» **Records excerpted from a collection**:
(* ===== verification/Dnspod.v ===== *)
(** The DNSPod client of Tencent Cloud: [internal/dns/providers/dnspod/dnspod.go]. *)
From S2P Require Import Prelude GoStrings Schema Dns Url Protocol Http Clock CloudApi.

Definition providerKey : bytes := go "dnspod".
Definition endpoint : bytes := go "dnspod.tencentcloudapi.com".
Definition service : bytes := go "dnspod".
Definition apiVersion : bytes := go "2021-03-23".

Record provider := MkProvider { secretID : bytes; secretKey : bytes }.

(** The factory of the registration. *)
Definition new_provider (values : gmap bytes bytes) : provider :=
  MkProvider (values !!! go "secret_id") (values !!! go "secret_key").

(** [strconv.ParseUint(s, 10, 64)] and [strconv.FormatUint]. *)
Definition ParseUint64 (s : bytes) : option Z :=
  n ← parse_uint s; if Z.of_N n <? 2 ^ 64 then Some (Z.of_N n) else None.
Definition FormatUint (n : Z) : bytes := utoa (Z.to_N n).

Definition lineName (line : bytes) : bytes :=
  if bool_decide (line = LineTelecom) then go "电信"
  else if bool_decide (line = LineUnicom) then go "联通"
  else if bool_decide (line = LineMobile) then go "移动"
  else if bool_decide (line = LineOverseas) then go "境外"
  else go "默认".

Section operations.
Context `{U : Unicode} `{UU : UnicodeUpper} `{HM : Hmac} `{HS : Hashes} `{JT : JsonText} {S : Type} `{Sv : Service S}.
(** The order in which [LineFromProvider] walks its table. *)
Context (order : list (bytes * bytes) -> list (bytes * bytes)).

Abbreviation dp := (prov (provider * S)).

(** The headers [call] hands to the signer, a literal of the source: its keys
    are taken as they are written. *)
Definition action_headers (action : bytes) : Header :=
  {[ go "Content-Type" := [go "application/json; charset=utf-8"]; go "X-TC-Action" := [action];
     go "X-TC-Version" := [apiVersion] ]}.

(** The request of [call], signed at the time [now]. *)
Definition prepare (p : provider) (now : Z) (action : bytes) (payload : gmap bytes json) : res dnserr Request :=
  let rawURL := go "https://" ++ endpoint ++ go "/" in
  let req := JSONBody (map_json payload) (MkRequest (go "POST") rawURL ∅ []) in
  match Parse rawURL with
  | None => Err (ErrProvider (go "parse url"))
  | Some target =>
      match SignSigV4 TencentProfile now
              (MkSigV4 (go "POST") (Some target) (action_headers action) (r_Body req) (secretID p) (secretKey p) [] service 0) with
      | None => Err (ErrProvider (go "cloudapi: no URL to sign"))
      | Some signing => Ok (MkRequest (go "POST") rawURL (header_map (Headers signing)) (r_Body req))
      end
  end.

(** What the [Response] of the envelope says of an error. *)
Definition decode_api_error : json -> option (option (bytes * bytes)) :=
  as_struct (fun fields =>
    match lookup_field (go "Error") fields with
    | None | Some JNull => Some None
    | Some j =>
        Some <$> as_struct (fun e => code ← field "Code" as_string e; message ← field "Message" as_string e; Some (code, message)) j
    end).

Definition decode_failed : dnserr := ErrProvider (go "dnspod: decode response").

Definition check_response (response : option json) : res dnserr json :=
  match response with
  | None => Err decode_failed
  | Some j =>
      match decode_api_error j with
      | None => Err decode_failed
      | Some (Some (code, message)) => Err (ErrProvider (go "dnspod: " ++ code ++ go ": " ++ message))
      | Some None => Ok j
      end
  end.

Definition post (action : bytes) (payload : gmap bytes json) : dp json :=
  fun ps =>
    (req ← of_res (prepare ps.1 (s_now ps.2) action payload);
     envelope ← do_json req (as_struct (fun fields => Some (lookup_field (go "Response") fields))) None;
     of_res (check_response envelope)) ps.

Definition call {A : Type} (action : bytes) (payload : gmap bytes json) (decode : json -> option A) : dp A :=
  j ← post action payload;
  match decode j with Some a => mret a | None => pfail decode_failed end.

» **Aim of the task**: Check each line of the records for "values" and copy the ones that contain it.

» **Answer**:
Definition new_provider (values : gmap bytes bytes) : provider :=
  MkProvider (values !!! go "secret_id") (values !!! go "secret_key").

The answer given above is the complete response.